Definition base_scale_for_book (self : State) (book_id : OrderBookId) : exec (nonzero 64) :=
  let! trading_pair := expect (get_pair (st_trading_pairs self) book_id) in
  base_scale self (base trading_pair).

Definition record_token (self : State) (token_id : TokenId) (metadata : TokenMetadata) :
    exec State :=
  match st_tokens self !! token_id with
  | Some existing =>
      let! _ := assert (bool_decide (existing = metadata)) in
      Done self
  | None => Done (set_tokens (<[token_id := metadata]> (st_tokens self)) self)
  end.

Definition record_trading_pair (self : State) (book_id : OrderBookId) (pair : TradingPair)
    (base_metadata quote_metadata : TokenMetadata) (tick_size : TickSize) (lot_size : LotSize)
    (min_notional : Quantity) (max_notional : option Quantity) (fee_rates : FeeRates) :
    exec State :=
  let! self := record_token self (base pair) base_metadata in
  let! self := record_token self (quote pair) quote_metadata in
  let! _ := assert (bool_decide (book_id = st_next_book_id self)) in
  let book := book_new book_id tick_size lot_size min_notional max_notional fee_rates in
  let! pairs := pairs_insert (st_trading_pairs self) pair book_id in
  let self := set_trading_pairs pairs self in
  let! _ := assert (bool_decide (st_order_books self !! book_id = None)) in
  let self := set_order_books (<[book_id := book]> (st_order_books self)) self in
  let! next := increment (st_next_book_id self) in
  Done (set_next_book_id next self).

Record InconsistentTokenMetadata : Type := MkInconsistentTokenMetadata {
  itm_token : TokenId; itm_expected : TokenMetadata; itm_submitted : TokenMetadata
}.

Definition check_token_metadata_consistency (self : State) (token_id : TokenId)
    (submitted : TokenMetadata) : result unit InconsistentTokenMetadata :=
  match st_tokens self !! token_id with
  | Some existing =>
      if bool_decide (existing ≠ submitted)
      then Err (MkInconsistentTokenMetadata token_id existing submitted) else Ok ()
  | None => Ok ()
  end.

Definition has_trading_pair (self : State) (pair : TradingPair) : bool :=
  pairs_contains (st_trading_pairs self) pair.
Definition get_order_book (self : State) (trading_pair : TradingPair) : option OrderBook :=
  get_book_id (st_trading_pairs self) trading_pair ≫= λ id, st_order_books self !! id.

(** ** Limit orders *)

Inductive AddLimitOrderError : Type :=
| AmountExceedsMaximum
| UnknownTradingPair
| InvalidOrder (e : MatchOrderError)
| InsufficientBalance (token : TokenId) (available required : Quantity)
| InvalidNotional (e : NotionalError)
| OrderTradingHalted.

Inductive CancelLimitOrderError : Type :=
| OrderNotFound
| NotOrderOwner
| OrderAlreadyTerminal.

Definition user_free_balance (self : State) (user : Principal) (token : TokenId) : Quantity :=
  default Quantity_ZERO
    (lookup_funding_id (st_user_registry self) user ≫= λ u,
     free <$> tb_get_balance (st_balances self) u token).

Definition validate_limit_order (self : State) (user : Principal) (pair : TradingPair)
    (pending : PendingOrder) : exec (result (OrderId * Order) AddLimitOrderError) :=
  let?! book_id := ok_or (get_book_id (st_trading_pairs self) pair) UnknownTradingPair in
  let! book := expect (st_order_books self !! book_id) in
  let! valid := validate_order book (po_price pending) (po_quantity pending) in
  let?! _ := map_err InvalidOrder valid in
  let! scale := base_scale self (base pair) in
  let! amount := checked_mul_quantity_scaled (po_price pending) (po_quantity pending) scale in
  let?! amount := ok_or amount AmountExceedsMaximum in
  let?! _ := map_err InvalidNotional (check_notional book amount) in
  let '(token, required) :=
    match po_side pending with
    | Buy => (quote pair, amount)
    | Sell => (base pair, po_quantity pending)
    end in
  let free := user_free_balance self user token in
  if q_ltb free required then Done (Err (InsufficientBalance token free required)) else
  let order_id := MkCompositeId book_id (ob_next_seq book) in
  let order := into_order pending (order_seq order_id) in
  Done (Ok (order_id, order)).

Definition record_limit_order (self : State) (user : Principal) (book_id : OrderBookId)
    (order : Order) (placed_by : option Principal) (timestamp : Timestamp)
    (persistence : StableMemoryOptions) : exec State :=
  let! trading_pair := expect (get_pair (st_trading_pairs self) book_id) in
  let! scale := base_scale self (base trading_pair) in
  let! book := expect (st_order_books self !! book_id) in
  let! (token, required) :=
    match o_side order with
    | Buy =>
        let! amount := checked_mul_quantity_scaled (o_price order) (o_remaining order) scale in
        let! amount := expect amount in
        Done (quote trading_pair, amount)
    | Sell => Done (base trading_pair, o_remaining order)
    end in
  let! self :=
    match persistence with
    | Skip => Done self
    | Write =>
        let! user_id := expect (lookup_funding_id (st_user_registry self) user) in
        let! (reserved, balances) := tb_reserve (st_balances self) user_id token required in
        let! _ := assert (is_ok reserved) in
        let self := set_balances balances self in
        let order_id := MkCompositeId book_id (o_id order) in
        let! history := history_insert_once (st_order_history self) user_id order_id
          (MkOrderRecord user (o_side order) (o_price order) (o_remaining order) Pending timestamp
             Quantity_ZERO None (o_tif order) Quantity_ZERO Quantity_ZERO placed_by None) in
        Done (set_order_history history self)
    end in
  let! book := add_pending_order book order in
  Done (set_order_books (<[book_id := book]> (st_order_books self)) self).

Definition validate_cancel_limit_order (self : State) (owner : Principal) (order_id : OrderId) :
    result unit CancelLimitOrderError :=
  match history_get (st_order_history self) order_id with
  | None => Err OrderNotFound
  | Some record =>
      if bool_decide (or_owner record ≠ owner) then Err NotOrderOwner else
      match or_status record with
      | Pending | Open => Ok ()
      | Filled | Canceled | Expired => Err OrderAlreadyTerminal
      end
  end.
◇ ◇ ◇ ◇ ◇
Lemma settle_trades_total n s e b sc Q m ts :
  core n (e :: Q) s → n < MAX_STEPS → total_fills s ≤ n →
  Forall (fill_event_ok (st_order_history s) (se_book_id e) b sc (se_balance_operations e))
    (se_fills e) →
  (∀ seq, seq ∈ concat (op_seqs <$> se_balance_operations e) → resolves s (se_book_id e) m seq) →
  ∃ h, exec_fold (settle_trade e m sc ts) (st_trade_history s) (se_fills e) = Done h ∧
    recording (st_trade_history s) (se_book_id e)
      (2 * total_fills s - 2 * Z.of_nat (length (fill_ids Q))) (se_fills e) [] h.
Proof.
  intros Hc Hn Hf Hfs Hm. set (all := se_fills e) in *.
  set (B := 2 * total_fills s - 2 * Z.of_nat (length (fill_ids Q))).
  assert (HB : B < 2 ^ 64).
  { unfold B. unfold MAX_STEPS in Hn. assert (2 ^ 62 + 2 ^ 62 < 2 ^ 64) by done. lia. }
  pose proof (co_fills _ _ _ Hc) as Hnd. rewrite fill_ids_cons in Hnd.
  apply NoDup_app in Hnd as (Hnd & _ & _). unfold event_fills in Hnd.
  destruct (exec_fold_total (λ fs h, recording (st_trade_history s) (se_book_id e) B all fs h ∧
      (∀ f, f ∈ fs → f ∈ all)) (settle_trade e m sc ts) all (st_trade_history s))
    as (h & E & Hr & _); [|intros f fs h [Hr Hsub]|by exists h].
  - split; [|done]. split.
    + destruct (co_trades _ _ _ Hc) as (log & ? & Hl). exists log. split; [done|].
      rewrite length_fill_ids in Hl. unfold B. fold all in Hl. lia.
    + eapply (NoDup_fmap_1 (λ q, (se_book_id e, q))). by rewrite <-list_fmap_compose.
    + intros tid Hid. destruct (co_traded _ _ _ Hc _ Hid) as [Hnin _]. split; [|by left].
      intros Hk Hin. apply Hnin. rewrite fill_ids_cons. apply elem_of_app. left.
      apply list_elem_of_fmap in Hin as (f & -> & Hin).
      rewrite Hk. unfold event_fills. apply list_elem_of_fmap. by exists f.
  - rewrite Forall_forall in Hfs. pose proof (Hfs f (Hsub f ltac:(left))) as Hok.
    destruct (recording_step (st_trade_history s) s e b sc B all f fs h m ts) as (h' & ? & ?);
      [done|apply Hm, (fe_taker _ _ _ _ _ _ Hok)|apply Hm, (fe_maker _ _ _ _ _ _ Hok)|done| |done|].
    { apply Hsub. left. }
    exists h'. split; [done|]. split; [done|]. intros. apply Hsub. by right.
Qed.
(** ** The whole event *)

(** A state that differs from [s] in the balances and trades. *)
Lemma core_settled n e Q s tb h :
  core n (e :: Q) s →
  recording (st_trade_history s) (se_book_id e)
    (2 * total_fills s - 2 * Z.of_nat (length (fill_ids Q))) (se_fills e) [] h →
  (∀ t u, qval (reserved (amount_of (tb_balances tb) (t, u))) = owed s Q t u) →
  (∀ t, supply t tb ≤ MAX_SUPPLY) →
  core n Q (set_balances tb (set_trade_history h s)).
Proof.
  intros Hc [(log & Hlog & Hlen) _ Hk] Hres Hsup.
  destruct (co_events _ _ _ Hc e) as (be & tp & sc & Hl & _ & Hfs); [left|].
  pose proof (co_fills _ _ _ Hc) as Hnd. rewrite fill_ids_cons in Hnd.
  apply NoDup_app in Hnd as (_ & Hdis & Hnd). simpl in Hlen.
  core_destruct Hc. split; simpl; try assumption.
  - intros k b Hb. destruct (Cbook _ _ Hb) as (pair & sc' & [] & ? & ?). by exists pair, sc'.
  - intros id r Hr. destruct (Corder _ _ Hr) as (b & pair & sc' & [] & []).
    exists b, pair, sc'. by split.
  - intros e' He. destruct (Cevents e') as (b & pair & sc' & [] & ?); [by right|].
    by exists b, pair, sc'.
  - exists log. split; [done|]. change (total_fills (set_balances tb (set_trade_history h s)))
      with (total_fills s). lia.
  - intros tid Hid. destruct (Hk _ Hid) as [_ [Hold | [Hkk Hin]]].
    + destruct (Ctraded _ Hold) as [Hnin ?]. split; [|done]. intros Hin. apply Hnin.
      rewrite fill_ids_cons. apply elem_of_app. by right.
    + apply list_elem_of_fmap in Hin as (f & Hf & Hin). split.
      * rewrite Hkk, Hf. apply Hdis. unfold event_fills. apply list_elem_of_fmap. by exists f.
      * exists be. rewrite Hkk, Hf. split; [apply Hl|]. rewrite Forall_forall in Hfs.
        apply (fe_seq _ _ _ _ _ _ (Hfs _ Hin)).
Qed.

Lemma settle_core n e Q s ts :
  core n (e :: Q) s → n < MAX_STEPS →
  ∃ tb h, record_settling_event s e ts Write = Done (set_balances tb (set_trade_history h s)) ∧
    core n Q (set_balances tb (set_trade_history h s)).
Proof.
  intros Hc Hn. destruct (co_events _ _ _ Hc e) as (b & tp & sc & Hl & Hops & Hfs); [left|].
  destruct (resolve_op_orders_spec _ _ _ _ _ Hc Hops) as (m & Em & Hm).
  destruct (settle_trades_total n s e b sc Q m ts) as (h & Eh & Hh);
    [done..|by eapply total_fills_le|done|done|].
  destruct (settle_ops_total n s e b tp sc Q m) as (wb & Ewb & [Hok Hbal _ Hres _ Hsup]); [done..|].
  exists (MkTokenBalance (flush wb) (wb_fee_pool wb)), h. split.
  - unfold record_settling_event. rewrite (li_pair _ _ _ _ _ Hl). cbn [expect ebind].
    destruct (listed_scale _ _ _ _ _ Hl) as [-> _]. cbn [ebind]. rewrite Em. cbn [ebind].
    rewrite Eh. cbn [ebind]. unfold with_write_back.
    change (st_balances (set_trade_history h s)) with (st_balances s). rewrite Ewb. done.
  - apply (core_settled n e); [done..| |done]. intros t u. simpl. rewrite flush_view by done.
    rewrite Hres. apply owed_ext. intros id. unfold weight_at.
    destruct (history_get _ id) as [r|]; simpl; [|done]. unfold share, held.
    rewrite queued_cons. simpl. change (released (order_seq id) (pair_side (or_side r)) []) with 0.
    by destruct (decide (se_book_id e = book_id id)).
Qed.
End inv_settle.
◇ ◇ ◇ ◇ ◇
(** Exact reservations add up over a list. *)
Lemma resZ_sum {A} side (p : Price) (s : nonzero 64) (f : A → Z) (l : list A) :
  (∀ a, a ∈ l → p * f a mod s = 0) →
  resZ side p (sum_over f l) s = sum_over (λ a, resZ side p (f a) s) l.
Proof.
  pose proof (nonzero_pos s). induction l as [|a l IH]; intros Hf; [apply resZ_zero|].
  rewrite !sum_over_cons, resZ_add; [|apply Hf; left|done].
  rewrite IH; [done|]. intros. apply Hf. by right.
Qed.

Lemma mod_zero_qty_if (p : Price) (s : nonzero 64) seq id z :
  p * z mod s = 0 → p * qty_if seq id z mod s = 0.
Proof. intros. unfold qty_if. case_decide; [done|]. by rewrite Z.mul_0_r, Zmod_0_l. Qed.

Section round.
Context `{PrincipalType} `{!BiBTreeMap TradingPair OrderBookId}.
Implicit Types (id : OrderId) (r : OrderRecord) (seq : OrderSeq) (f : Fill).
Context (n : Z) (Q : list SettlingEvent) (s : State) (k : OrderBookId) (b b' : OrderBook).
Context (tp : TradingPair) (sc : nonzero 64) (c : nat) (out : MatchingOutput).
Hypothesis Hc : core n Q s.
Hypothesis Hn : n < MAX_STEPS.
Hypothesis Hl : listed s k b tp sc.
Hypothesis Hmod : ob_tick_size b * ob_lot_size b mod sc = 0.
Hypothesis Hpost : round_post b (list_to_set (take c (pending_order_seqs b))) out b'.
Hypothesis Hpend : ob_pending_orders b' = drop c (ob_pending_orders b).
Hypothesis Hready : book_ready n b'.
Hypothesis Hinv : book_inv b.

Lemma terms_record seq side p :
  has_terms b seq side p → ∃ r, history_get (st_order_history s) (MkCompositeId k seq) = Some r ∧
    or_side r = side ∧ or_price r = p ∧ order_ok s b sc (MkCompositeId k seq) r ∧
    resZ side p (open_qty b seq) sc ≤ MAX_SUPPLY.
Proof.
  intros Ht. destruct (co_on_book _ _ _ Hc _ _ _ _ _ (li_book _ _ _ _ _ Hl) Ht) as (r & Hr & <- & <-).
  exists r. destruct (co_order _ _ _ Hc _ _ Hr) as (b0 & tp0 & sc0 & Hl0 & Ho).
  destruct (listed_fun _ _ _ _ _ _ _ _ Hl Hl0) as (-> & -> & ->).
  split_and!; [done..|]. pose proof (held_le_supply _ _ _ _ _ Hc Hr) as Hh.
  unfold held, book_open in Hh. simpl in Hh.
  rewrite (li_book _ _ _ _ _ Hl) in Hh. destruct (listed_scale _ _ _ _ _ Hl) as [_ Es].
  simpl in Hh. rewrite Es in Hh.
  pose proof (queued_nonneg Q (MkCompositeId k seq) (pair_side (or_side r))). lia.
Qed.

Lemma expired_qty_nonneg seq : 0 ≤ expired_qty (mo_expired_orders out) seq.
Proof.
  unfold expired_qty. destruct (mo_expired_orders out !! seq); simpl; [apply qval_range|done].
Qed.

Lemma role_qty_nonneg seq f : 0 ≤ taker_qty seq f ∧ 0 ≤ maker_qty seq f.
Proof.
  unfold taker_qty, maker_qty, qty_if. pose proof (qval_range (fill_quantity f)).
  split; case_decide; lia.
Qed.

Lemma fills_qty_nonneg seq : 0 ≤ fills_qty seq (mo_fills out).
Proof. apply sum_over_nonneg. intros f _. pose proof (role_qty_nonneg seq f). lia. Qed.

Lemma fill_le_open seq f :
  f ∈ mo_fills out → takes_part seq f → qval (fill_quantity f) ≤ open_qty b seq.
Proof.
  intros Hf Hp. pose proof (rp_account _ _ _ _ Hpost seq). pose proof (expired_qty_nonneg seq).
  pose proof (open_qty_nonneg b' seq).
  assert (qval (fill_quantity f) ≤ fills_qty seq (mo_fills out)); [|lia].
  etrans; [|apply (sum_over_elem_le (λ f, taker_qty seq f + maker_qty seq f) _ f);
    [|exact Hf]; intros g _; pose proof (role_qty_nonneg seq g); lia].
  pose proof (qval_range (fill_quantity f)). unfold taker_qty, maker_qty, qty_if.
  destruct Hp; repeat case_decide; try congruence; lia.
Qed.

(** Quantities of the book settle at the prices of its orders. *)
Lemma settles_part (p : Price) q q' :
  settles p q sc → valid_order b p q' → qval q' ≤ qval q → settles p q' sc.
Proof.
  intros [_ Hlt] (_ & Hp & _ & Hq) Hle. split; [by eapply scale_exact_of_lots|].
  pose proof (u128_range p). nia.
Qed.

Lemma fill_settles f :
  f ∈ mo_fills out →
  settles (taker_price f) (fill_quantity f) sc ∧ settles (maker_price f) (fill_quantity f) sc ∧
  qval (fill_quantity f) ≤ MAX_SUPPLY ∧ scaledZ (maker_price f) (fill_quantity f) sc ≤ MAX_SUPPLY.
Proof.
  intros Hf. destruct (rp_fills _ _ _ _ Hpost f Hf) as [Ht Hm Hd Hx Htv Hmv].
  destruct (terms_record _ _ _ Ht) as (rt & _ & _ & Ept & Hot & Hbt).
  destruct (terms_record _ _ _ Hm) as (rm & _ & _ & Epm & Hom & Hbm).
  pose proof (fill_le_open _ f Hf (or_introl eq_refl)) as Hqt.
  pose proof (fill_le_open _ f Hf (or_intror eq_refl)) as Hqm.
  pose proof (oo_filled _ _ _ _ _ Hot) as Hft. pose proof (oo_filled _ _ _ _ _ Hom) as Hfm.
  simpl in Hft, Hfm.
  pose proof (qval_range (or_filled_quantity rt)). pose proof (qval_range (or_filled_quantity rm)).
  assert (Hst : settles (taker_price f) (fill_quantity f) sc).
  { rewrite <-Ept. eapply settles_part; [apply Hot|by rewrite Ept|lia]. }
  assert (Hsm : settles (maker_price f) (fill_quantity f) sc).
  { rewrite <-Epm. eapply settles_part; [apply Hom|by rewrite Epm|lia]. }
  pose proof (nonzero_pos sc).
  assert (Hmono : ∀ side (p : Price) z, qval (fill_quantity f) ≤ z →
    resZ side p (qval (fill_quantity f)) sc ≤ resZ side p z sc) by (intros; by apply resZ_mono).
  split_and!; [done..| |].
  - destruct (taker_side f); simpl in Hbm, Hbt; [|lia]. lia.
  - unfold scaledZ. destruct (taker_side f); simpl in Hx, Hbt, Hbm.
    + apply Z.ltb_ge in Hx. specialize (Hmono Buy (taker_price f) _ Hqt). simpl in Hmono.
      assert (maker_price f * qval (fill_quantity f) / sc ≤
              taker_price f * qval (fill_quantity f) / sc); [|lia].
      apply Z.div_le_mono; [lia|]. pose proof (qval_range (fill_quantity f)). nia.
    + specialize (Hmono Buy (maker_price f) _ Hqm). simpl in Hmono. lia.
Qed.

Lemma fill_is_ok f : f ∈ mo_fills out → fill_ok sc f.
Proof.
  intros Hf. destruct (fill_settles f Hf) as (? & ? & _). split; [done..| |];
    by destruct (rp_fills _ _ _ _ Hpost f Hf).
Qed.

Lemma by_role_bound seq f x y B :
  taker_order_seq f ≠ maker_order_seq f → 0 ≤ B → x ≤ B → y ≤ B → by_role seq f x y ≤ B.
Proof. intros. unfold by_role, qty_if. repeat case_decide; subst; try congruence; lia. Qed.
◇ ◇ ◇ ◇ ◇
**WORK TASK:** Go through the material above and output exactly the lines from the one containing "Forall (fill_event_ok (st_order_history" through the one containing "assert (HB : B < 2 ^ 64).".

**REPLY TO THE TASK:**
  Forall (fill_event_ok (st_order_history s) (se_book_id e) b sc (se_balance_operations e))
    (se_fills e) →
  (∀ seq, seq ∈ concat (op_seqs <$> se_balance_operations e) → resolves s (se_book_id e) m seq) →
  ∃ h, exec_fold (settle_trade e m sc ts) (st_trade_history s) (se_fills e) = Done h ∧
    recording (st_trade_history s) (se_book_id e)
      (2 * total_fills s - 2 * Z.of_nat (length (fill_ids Q))) (se_fills e) [] h.
Proof.
  intros Hc Hn Hf Hfs Hm. set (all := se_fills e) in *.
  set (B := 2 * total_fills s - 2 * Z.of_nat (length (fill_ids Q))).
  assert (HB : B < 2 ^ 64).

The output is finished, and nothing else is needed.